14Ex-post, c'est du reste le niveau de cette création monétaire qui fixe celui de l'accumulation et de l'expansion économique. Le profit monétaire, via la rente, ne pouvant assurer le financement des avances des producteurs qu'à partir du moment où il se transforme en monnaie réelle (cf. chapitre III), c'est donc cette création monétaire qui monétise le rachat de valeur. Sans elle, le profit monétaire demeurerait une simple accélération de la vitesse de circulation de la monnaie, incapable de se transformer en richesse réelle. Or le niveau des emprunts réalisés par les producteurs dépend en grande partie du profit pur monétisé, qu'ils ont reçu antérieurement, donc de la création monétaire. C’est la raison pour laquelle la demande de crédit et le niveau de la production dépendent, ex- post, de cette création monétaire. Mais inversement, la création de monnaie dépend elle-même des dépenses de ceux qui détiennent le contrôle de la masse des moyens de paiement – le Prince, les banques –. En supposant que leur propension à consommer ou à acheter du capital fixe suive la même courbe que la création de richesse118, alors la création monétaire qui en découle dépendrait aussi de la somme initiale avancée par les producteurs pour fabriquer cette richesse. Ainsi, crédit et monnaie seraient totalement interdépendants. Ils se confondraient même à partir du moment où la monnaie émise en vue du prêt serait retournée au producteur après que celui-ci l'ait remboursée ; ce retour étant assuré par les dépenses de consommation et d'investissement des bailleurs de fonds. Dès lors, non seulement la création monétaire est endogène, mais le crédit est assimilable à de la monnaie “fraîche”, nouvellement créée. Seule cette monnaie neuve porte intérêt, au contraire de la monnaie déjà en circulation. La raison en est probablement que cette nouvelle monnaie, que le seigneuriage a allégée en terme de métal précieux119, a besoin d'une garantie pour être universellement acceptée. Cela signifie que toute monnaie fiduciaire a probablement porté intérêt lors de sa création. Ainsi, on se souviendra par exemple que les premiers billets émis par la Banque d'Angleterre possédaient un taux d'intérêt de 3 %, que les assignats de la Révolution Française portaient également intérêt, etc.
15Cette endogénéité de la création de monnaie, surdéterminée par le rachat de valeur, ne signifie pas forcément que cette création soit toujours optimale. Certains paramètres peuvent en effet plus ou moins bloquer le mécanisme : confiance dans les moyens de paiement nouvellement créés, consommation et dépenses des émetteurs de monnaie, “partage” du revenu national etc. On serait tenté d'ajouter à cette liste, le niveau des taux d'intérêts.
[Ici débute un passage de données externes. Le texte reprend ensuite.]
(* ===== verification/SortProps.v ===== *)
(** * Properties of the helpers of the sample sort

    The random numbers the sample is drawn with, and the comparison function. *)

From S2P Require Import Prelude CMem CLogic Messages MessageSpec CircularSpec Demo System SystemSpec.
From S2P Require Import Tasks SampleSort SortPure.
From stdpp Require Import base numbers list strings gmap sorting.
From Stdlib Require Import Lia.
#[local] Open Scope Z_scope.
#[local] Open Scope ts_scope.

Lemma u64_small z : 0 <= z < 18446744073709551616 → u64 z = z.
Proof. intros H. unfold u64. by rewrite Z.mod_small. Qed.

Lemma draw_spec fuel limit p w skipped x rest :
  w_rand w = skipped ++ x :: rest → Forall (λ y, limit <= u64 y) skipped → u64 x < limit →
  (length skipped < fuel)%nat → draw fuel limit p w = Ok x (set_rand rest w).
Proof.
  revert fuel w. induction skipped as [|y skipped IH]; intros fuel w Hw Hs Hx Hf; (destruct fuel as [|fuel]; [cbn in Hf; lia|]).
  - cbn [draw]. unfold bind, random. cbn in Hw. rewrite Hw. destruct (Z.leb_spec limit (u64 x)); [lia|done].
  - apply Forall_cons in Hs as [Hy Hs]. cbn [draw]. unfold bind, random. cbn in Hw. rewrite Hw.
    destruct (Z.leb_spec limit (u64 y)); [|lia].
    rewrite (IH fuel (set_rand (skipped ++ x :: rest) w)); [done|done|done|done|cbn in Hf; lia].
Qed.

(** [random_at_most] answers a number from 0 to [max]: it skips the random
    numbers past the last whole bin and answers the bin of the first other one;
    all bins have the same width, so that every answer is equally likely. *)
Theorem random_at_most_range fuel max p w skipped x rest :
  0 <= max < RAND_MAX →
  let bin := (RAND_MAX + 1) / (max + 1) in
  w_rand w = skipped ++ x :: rest →
  Forall (λ y, bin * (max + 1) <= y <= RAND_MAX) skipped → 0 <= x < bin * (max + 1) →
  (length skipped < fuel)%nat →
  random_at_most fuel max p w = Ok (x / bin) (set_rand rest w) ∧ 0 <= x / bin <= max ∧
  ∀ y, y / bin = x / bin ↔ bin * (x / bin) <= y < bin * (x / bin) + bin.
Proof.
  intros Hm bin Hw Hs Hx Hf. unfold RAND_MAX in *.
  assert (1 <= bin) as Hb by (unfold bin; apply Z.div_le_lower_bound; lia).
  assert (bin * (max + 1) <= 2147483648) as Hle by (unfold bin; rewrite Z.mul_comm; apply Z.mul_div_le; lia).
  assert (0 <= x / bin <= max) as Hr.
  { split; [apply Z.div_pos; lia|]. assert (x / bin < max + 1); [|lia]. apply Z.div_lt_upper_bound; lia. }
  split; [|split; [exact Hr|]].
  - unfold random_at_most, RAND_MAX. rewrite (u64_small max), (u64_small (max + 1)) by lia.
    destruct (Z.eqb_spec (max + 1) 0) as [?|_]; [lia|].
    assert (2147483647 + 1 - (2147483647 + 1) mod (max + 1) = bin * (max + 1)) as ->.
    { unfold bin. pose proof (Z.div_mod (2147483647 + 1) (max + 1) ltac:(lia)). lia. }
    rewrite (u64_small (bin * (max + 1))) by lia. unfold bind at 1. rewrite (draw_spec _ _ _ _ skipped x rest); [|done| | |done].
    + fold bin. destruct (Z.eqb_spec bin 0); [lia|]. by rewrite u64_small by lia.
    + eapply Forall_impl; [exact Hs|]. intros y Hy. cbn in Hy. rewrite u64_small; lia.
    + rewrite u64_small; lia.
  - intros y. pose proof (Z.div_mod y bin ltac:(lia)). pose proof (Z.mod_pos_bound y bin ltac:(lia)). split; [nia|].
    intros Hy. symmetry. apply (Z.div_unique_pos _ _ _ (y - bin * (x / bin))); lia.
Qed.

Lemma random_at_most_range_witness :
  random_at_most 2 9 1 (world_init 0 [] [2147483647; 1500000000; 4]) = Ok 6 (world_init 0 [] [4]) ∧
  0 <= 6 <= 9 ∧ ∀ y, y / 214748364 = 6 ↔ 214748364 * 6 <= y < 214748364 * 6 + 214748364.
Proof.
  apply (random_at_most_range 2 9 1 (world_init 0 [] [2147483647; 1500000000; 4]) [2147483647] 1500000000 [4]).
  - unfold RAND_MAX. lia.
  - reflexivity.
  - repeat constructor; vm_compute; discriminate.
  - vm_compute. split; [discriminate|reflexivity].
  - cbn. lia.
Defined.

(** Without data the root divides by zero: with size 0 the sample asks for a
    random number up to -1, whose number of bins is 0. *)
Theorem no_data_faults fuel p w b samples n :
  mb w b (f_off SampleSortTask_size) (enc_i32 0) → 0 < n →
  take_sample fuel (Addr p b 0) samples n p w = Fault.
Proof.
  intros Hm Hn. unfold take_sample, for_range. destruct (Z.to_nat (n - 0)) as [|k] eqn:E; [lia|].
  cbn [for_up]. unfold bind at 1 2 3.
  destruct (proj1 (wp_Ok _ _ _ _) (wp_get_int p w b 0 SampleSortTask_size 0 (λ z w', z = 0 ∧ w' = w) Hm (conj eq_refl eq_refl)))
    as (z & w' & -> & -> & ->).
  done.
Qed.

Lemma no_data_faults_witness :
  take_sample 5 (Addr 1 1 0) Null SAMPLE_SIZE 1
    (state_of (t <- malloc sizeof_SampleSortTask;; set_int t SampleSortTask_size 0) 1 (world_init 0 [] [1; 2])) = Fault.
Proof. apply no_data_faults; [by_eval|reflexivity]. Defined.

(** The comparison functions subtract: two values further apart than an [int]
    can hold compare the wrong way round, and [qsort] leaves them unsorted. *)
Theorem comparison_overflow a b :
  is_s32 a → is_s32 b → 2147483648 < a - b →
  buckettask_cmpfunc a b < 0 ∧ 0 < buckettask_cmpfunc b a ∧
  samplesorttask_cmpfunc a b = buckettask_cmpfunc a b ∧ ¬ StronglySorted Z.le (sort_by buckettask_cmpfunc [a; b]).
Proof.
  unfold is_s32. intros Ha Hb Hd.
  assert (buckettask_cmpfunc a b = a - b - 4294967296) as H1.
  { unfold buckettask_cmpfunc, s32, u32. rewrite Z.mod_small by lia. zbool; lia. }
  assert (buckettask_cmpfunc b a = b - a + 4294967296) as H2.
  { unfold buckettask_cmpfunc, s32, u32. rewrite <- (Z.mod_unique_pos (b - a) 4294967296 (-1) (b - a + 4294967296)) by lia.
    zbool; lia. }
  rewrite H1, H2. split_and!; [lia|lia|exact H1|].
  cbn. rewrite H1. destruct (Z.leb_spec (a - b - 4294967296) 0); [|lia].
  intros Hs. apply StronglySorted_inv in Hs as [_ Hs]. apply Forall_cons in Hs as [Hs _]. lia.
Qed.

Lemma comparison_overflow_witness :
  buckettask_cmpfunc 2000000000 (-2000000000) < 0 ∧ 0 < buckettask_cmpfunc (-2000000000) 2000000000 ∧
  samplesorttask_cmpfunc 2000000000 (-2000000000) = buckettask_cmpfunc 2000000000 (-2000000000) ∧
  ¬ StronglySorted Z.le (sort_by buckettask_cmpfunc [2000000000; -2000000000]).
Proof. apply comparison_overflow; unfold is_s32; lia. Defined.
Nous allons pourtant montrer qu'il n'en est rien.
Le taux d’intérêt
16Rappelons une nouvelle fois que notre analyse ne concerne nullement la période actuelle (point nodal), c'est la raison pour laquelle le comportement erratique des taux d'intérêt depuis les années 70 ne sera pas abordé ici mais dans le chapitre XII.
17Si le crédit est bien un acte de création monétaire en vue du rachat, alors le taux d'intérêt devient du même coup le prix de cet acte. Une telle hypothèse est-elle compatible avec certaines approches théoriques du sujet ?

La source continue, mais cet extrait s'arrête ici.